Spano did some brainstorming and decided to consider his interests. “I noticed that I was always reading about and engaged in public affairs,” he says. So he called his uncle, Wyman Spano, who was just starting to work for the master’s in advocacy and political leadership program at the University of Minnesota Duluth (which has since moved to Metro State in St. Paul). Jake enrolled in the program and started his new path, on the lookout for a way to fulfill his internship requirement.
By chance, a contact from Spano’s previous work called to offer him a job, but Spano informed him of his new career direction. “And he said, ‘Tomorrow a friend of mine is announcing that she’s running for the United States Senate. You should come and I’ll introduce you,’” Spano remembers. So he arrived the next day at Amy Klobuchar’s campaign announcement meeting, and shortly after started as one of her interns.
“[I was a] 36-year-old unpaid intern on the campaign, with a wife, two kids, and a mortgage,” he recalls.
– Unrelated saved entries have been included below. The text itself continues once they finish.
(** ** Division *)
Lemma new_location_inloc q r n :
  0 < n -> 0 <= r < n -> inloc (new_location n r) q (n * q + r) n.
Proof.
  intros H0 Hr. unfold new_location, new_location_even, new_location_odd.
  change (IntDef.Z.eqb r 0) with (Z.eqb r 0).
  destruct (Z.even n) eqn:Ev; destruct (Z.eqb_spec r 0) as [->|Hr0];
    try (cbn [inloc]; lia).
  - destruct (Z.compare_spec (2 * r) n); cbn [inloc]; lia.
  - assert (Od : Z.odd n = true) by (rewrite <- Z.negb_even, Ev; done).
    apply Z.odd_spec in Od as [k Hk].
    destruct (Z.compare_spec (2 * r + 1) n); cbn [inloc]; lia.
Qed.

Lemma Zdigits2_mono a b : 0 <= a < b -> Zdigits2 a <= Zdigits2 b.
Proof.
  intros H. pose proof (Zdigits2_bounds b ltac:(lia)) as [_ U].
  apply Zdigits2_le; [lia|]. pose proof (Zdigits2_pos b ltac:(lia)). lia.
Qed.

Lemma Zdigits2_quot_bounds a b q r :
  0 < a -> 0 < b -> a = b * q + r -> 0 <= r < b -> 0 < q ->
  Zdigits2 a - Zdigits2 b <= Zdigits2 q.
Proof.
  intros Ha Hb E Hr Hq.
  pose proof (Zdigits2_bounds a Ha) as [La _]. pose proof (Zdigits2_bounds b Hb) as [_ Ub].
  pose proof (Zdigits2_bounds q Hq) as [_ Uq].
  pose proof (Zdigits2_pos a Ha). pose proof (Zdigits2_pos b Hb). pose proof (Zdigits2_pos q Hq).
  assert (a < 2 ^ (Zdigits2 b + Zdigits2 q)) by (rewrite Z.pow_add_r by lia; nia).
  assert (Zdigits2 a - 1 < Zdigits2 b + Zdigits2 q)
    by (apply (Z.pow_lt_mono_r_iff 2); [done|lia|lia]). lia.
Qed.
He quickly climbed from intern to paid employee; then, when Klobuchar won in 2006, he worked in her Minnesota office doing policy work. He eventually became her policy director, then deputy state director, then state director, before going to work for Chris Coleman in 2010 as the marketing director for the city of St. Paul, and finally becoming a member on the St. Louis Park City Council in 2011 before winning his seat as mayor.
Park resident Wendy Khabie met Spano in 2011 at a groundbreaking ceremony for Congregation Darchei Noam. “It was nice to see city representatives” at a significant event for a place of worship, Khabie says. And when she met him a second time at his mayoral candidacy announcement, “I went up to him, and he recognized my face right away,” she says. “He really cared about people and what they thought and what they needed.”
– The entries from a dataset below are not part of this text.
(* ===== verification/SignalGate.v ===== *)
(** * The shared signal gate ([internal/risk/signal_gate_impl.go])

    [SignalGateImpl] composes the volatility halt, the sizer, the exposure
    tracker and the rate limiter; a nil component is [None].  It implements the
    [SignalGate] interface and satisfies its laws. *)
From Stdlib Require Import ZArith Lia Bool Floats.
From S2P Require Import Prelude Float64 FloatRound FloatLaws PropFirm Sizing TradingControls Gates.
Local Open Scope float_scope.
Local Open Scope go_scope.

Module SignalGateImpl.
Record t := mk {
  volHalt : option VolatilityHalt.t;
  sizer : option PositionSizer;
  exposure : option ExposureTracker.t;
  rateLimit : option OrderRateLimiter.t;
  backtestSkipRateLimit : bool
}.

Definition NewSignalGateImpl (v : option VolatilityHalt.t) (s : option PositionSizer)
    (e : option ExposureTracker.t) (r : option OrderRateLimiter.t) : t := mk v s e r false.

Definition SetBacktestMode (g : t) (b : bool) : t :=
  mk (volHalt g) (sizer g) (exposure g) (rateLimit g) b.

Definition withSizer (g : t) (s : PositionSizer) : t :=
  mk (volHalt g) (Some s) (exposure g) (rateLimit g) (backtestSkipRateLimit g).

(** The setters dereference the component: on a nil one Go panics ([None]). *)
Definition SetVIX (g : t) (v : float64) : option t :=
  s ← sizer g; Some (withSizer g (UpdateMarketState s v 50 (regime s))).

Definition SetRegime (g : t) (r : Z) : option t :=
  s ← sizer g; Some (withSizer g (UpdateMarketState s (vix s) (sentiment s) r)).

Definition SetEquity (g : t) (eq : float64) : option t :=
  e ← exposure g;
  Some (mk (volHalt g) (sizer g) (Some (ExposureTracker.SetEquity e eq)) (rateLimit g)
          (backtestSkipRateLimit g)).

Definition SetKellyMultiplier (g : t) (mult : float64) : option t :=
  s ← sizer g; Some (withSizer g (Sizing.SetKellyMultiplier s mult)).

Definition SetRegimeScore (g : t) (score : float64) : option t :=
  s ← sizer g; Some (withSizer g (Sizing.SetRegimeScore s score)).

Definition ValidateSignal (now : Z) (g : t) (runningCapital : float64) : t * (bool * string) :=
  if runningCapital <=? 0 then (g, (false, "capital_zero"%string))
  else if match volHalt g with Some v => VolatilityHalt.IsHalted v | None => false end
  then (g, (false, "volatility_halt"%string))
  else if backtestSkipRateLimit g then (g, (true, ""%string))
  else match rateLimit g with
       | None => (g, (true, ""%string))
       | Some l =>
           let '(l', ok) := OrderRateLimiter.Allow now l "signal" in
           let g' := mk (volHalt g) (sizer g) (exposure g) (Some l') (backtestSkipRateLimit g) in
           if ok then (g', (true, ""%string)) else (g', (false, "rate_limited"%string))
       end.

Definition ApplySizing (g : t) (baseSize runningCapital confidence : float64) : float64 :=
  if (baseSize <=? 0) || (runningCapital <=? 0) then 0
  else match sizer g with
       | None => baseSize
       | Some s => ComputeSizeUncapped s confidence baseSize 0
       end.

Definition CheckExposure (g : t) (symbol side : string) (notional : float64) : bool * string :=
  match exposure g with
  | None => (true, ""%string)
  | Some e => ExposureTracker.CheckOrder e symbol side notional
  end.

Definition withExposure (g : t) (e : ExposureTracker.t) : t :=
  mk (volHalt g) (sizer g) (Some e) (rateLimit g) (backtestSkipRateLimit g).

Definition RecordExposure (g : t) (symbol side : string) (notional : float64) : t :=
  match exposure g with
  | None => g
  | Some e => withExposure g (ExposureTracker.AddPosition e symbol side notional)
  end.

Definition RemoveExposure (g : t) (symbol side : string) (notional : float64) : t :=
  match exposure g with
  | None => g
  | Some e => withExposure g (ExposureTracker.RemovePosition e symbol side notional)
  end.

Definition clamp (v lo hi : float64) : float64 :=
  if v <? lo then lo else if v >? hi then hi else v.

Definition ApplyPWin (g : t) (baseSize pWin : float64) : float64 :=
  if pWin <=? 0 then 0 else baseSize * clamp (pWin * 1.5) 0 1.0.

(** The sizer, when present, rounds to no lots and uses no amplifying score. *)
Definition wf (g : t) : Prop :=
  forall s, sizer g = Some s -> (lotSize s <=? 0) = true /\ regime_attenuates s.
End SignalGateImpl.

#[export] Instance signal_gate_impl : SignalGate SignalGateImpl.t := {
  ValidateSignal := SignalGateImpl.ValidateSignal;
  ApplySizing := SignalGateImpl.ApplySizing;
  CheckExposure := SignalGateImpl.CheckExposure;
  RecordExposure := SignalGateImpl.RecordExposure;
  RemoveExposure := SignalGateImpl.RemoveExposure
}.

Section Laws.
Import SignalGateImpl.

Lemma ValidateSignal_sizer now g c : sizer (ValidateSignal now g c).1 = sizer g.
Proof.
  unfold ValidateSignal. by repeat (case_match; simplify_eq/=).
Qed.

Lemma RecordExposure_sizer g a b n : sizer (RecordExposure g a b n) = sizer g.
Proof. unfold RecordExposure. by destruct (exposure g). Qed.

Lemma RemoveExposure_sizer g a b n : sizer (RemoveExposure g a b n) = sizer g.
Proof. unfold RemoveExposure. by destruct (exposure g). Qed.

Lemma sizing_attenuated g base c conf :
  wf g -> pos0 base -> (0 <=? conf) = true -> attenuated base (ApplySizing g base c conf).
Proof.
  intros W Pb Hc. unfold ApplySizing. destruct (_ || _)%bool; [by apply attenuated_zero|].
  destruct (sizer g) as [s|] eqn:E; [|by apply attenuated_refl].
  destruct (W s E) as [Hl Hr].
  destruct (applyMultipliers_attenuated s conf base 0 Pb Hr Hc) as [Pa La].
  unfold ComputeSizeUncapped. destruct (Max0_pos0 _ Pa) as [Pm Vm].
  destruct (RoundToLotSize_off _ (lotSize s) Pm Hl) as [Pl Vl]. split; [done|lia].
Qed.

#[export] Instance signal_gate_laws : SignalGateLaws SignalGateImpl.t.
Proof.
  refine {| sg_wf := wf |}; cbn.
  - intros now s c W z. rewrite ValidateSignal_sizer. apply W.
  - intros s a b n W z. rewrite RecordExposure_sizer. apply W.
  - intros s a b n W z. rewrite RemoveExposure_sizer. apply W.
  - intros now s c H. unfold ValidateSignal. by rewrite H.
  - intros. by apply sizing_attenuated.
Defined.
End Laws.

Definition defaultGate : SignalGateImpl.t :=
  SignalGateImpl.NewSignalGateImpl (Some (VolatilityHalt.NewVolatilityHalt 3))
    (Some (NewPositionSizer None))
    (Some (ExposureTracker.SetEquity (ExposureTracker.NewExposureTracker 4 2) 100000))
    (Some (OrderRateLimiter.NewOrderRateLimiter (of_Z 10))).

Lemma defaultGate_wf : SignalGateImpl.wf defaultGate.
Proof. intros s [= <-]. split; [reflexivity|]. intros H. discriminate H. Qed.

(** the gate's verdict, in the order of its checks: capital first, then the
    volatility halt, then the rate limiter, which is charged only when the first
    two pass and never in backtest mode; the probability-of-win sizing stays
    within the base size. *)
Theorem ValidateSignal_order now g c base pWin :
  pos0 base -> fnan (pWin * 1.5) = false ->
  let '(g', (ok, reason)) := SignalGateImpl.ValidateSignal now g c in
  ok = (negb (c <=? 0) &&
        negb (match SignalGateImpl.volHalt g with
              | Some v => VolatilityHalt.IsHalted v | None => false end) &&
        (SignalGateImpl.backtestSkipRateLimit g ||
         match SignalGateImpl.rateLimit g with
         | Some l => (OrderRateLimiter.Allow now l "signal").2 | None => true end))%bool /\
  (SignalGateImpl.backtestSkipRateLimit g = true \/ reason = "capital_zero"%string \/
   reason = "volatility_halt"%string -> g' = g) /\
  attenuated base (SignalGateImpl.ApplyPWin g base pWin).
Proof.
  intros Pb Nw.
  assert (A : attenuated base (SignalGateImpl.ApplyPWin g base pWin)).
  { unfold SignalGateImpl.ApplyPWin, SignalGateImpl.clamp.
    destruct (pWin <=? 0); [by apply attenuated_zero|].
    apply attenuated_mul; [|by apply attenuated_refl].
    destruct (pWin * 1.5 <? 0) eqn:E1; [by apply unit0_lit|].
    destruct (1 <? pWin * 1.5) eqn:E2; [apply unit0_lit; vm_compute; reflexivity|].
    apply ltb_false in E1; [|done..]. apply ltb_false in E2; [|done..].
    rewrite fv_zero_lit in E1. rewrite fv_one in E2. split; [|done].
    by apply (ffin_between 0 _ 1); rewrite ?fv_zero_lit, ?fv_one. }
  destruct (SignalGateImpl.ValidateSignal now g c) as [g' [ok reason]] eqn:V.
  assert (G : (c <=? 0) = true \/ (c <=? 0) = false) by (destruct (c <=? 0); tauto).
  unfold SignalGateImpl.ValidateSignal in V.
  destruct G as [G|G]; rewrite G in *; [by simplify_eq|].
  destruct (match SignalGateImpl.volHalt g with Some v => _ | None => false end); [by simplify_eq|].
  destruct (SignalGateImpl.backtestSkipRateLimit g); [by simplify_eq|].
  destruct (SignalGateImpl.rateLimit g) as [l|]; [|by simplify_eq].
  destruct (OrderRateLimiter.Allow now l "signal") as [l' []]; simplify_eq;
    (split; [done|]); (split; [|done]); intros [H|[H|H]]; discriminate H.
Qed.

Lemma ValidateSignal_order_witness :
  attenuated 100 (SignalGateImpl.ApplyPWin defaultGate 100 0.6) /\
  (SignalGateImpl.ValidateSignal 5 defaultGate 50000).2.1 = true.
Proof.
  assert (P : pos0 100) by (split; [reflexivity|apply Z.leb_le; vm_compute; reflexivity]).
  pose proof (ValidateSignal_order 5 defaultGate 50000 100 0.6 P eq_refl) as H.
  destruct (SignalGateImpl.ValidateSignal 5 defaultGate 50000) as [g' [ok reason]] eqn:E.
  destruct H as (_ & _ & H). split; [exact H|].
  apply (f_equal (fun x => x.2.1)) in E. cbn [fst snd] in E |- *. rewrite <- E.
  vm_compute. reflexivity.
Defined.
That trait is what has helped Spano get where he is today. And through all the change, Spano and his family have had one constant—they’ve called St. Louis Park home for over a decade.
Spano says that he and his wife could have chosen to live anywhere but they chose St. Louis Park. “My wife grew up in Duluth, I grew up in Lawrence, Kansas,” he says. “There are a lot of great cities beyond Minneapolis and St. Paul, and we picked this community to raise our family.”